-- Available data --
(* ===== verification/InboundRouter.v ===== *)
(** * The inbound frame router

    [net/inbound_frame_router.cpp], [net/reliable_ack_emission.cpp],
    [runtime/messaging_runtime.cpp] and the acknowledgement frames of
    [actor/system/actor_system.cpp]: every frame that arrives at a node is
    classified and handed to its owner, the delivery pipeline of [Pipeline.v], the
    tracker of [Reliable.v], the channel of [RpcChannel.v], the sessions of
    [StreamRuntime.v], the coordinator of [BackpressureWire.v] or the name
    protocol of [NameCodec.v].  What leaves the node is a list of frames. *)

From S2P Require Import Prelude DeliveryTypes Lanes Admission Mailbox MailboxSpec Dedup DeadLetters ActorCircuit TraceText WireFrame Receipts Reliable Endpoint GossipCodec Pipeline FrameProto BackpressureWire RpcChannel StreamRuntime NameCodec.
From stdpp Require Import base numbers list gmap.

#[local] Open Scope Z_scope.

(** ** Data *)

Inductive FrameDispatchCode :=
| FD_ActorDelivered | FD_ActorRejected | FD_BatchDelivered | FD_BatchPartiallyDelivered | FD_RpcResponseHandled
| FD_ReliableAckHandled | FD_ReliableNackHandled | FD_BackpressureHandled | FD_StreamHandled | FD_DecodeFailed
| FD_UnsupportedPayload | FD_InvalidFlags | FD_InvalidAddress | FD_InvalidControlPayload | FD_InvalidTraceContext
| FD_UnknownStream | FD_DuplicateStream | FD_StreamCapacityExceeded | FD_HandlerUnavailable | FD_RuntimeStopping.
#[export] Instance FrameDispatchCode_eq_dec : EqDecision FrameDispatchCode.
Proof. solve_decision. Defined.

...

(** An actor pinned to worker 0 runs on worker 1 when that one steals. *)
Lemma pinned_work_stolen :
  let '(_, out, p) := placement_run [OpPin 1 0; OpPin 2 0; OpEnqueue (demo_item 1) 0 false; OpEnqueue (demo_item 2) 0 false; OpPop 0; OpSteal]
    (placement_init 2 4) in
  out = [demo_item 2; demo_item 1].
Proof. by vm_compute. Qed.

-- Task prompt --
One stretch of the lines above is wanted, from the line that contains "[runtime/messaging_runtime.cpp] and the" through the line that contains "FD_StreamHandled | FD_DecodeFailed". Output it exactly.

-- Answer to this problem --
    [runtime/messaging_runtime.cpp] and the acknowledgement frames of
    [actor/system/actor_system.cpp]: every frame that arrives at a node is
    classified and handed to its owner, the delivery pipeline of [Pipeline.v], the
    tracker of [Reliable.v], the channel of [RpcChannel.v], the sessions of
    [StreamRuntime.v], the coordinator of [BackpressureWire.v] or the name
    protocol of [NameCodec.v].  What leaves the node is a list of frames. *)

From S2P Require Import Prelude DeliveryTypes Lanes Admission Mailbox MailboxSpec Dedup DeadLetters ActorCircuit TraceText WireFrame Receipts Reliable Endpoint GossipCodec Pipeline FrameProto BackpressureWire RpcChannel StreamRuntime NameCodec.
From stdpp Require Import base numbers list gmap.

#[local] Open Scope Z_scope.

(** ** Data *)

Inductive FrameDispatchCode :=
| FD_ActorDelivered | FD_ActorRejected | FD_BatchDelivered | FD_BatchPartiallyDelivered | FD_RpcResponseHandled
| FD_ReliableAckHandled | FD_ReliableNackHandled | FD_BackpressureHandled | FD_StreamHandled | FD_DecodeFailed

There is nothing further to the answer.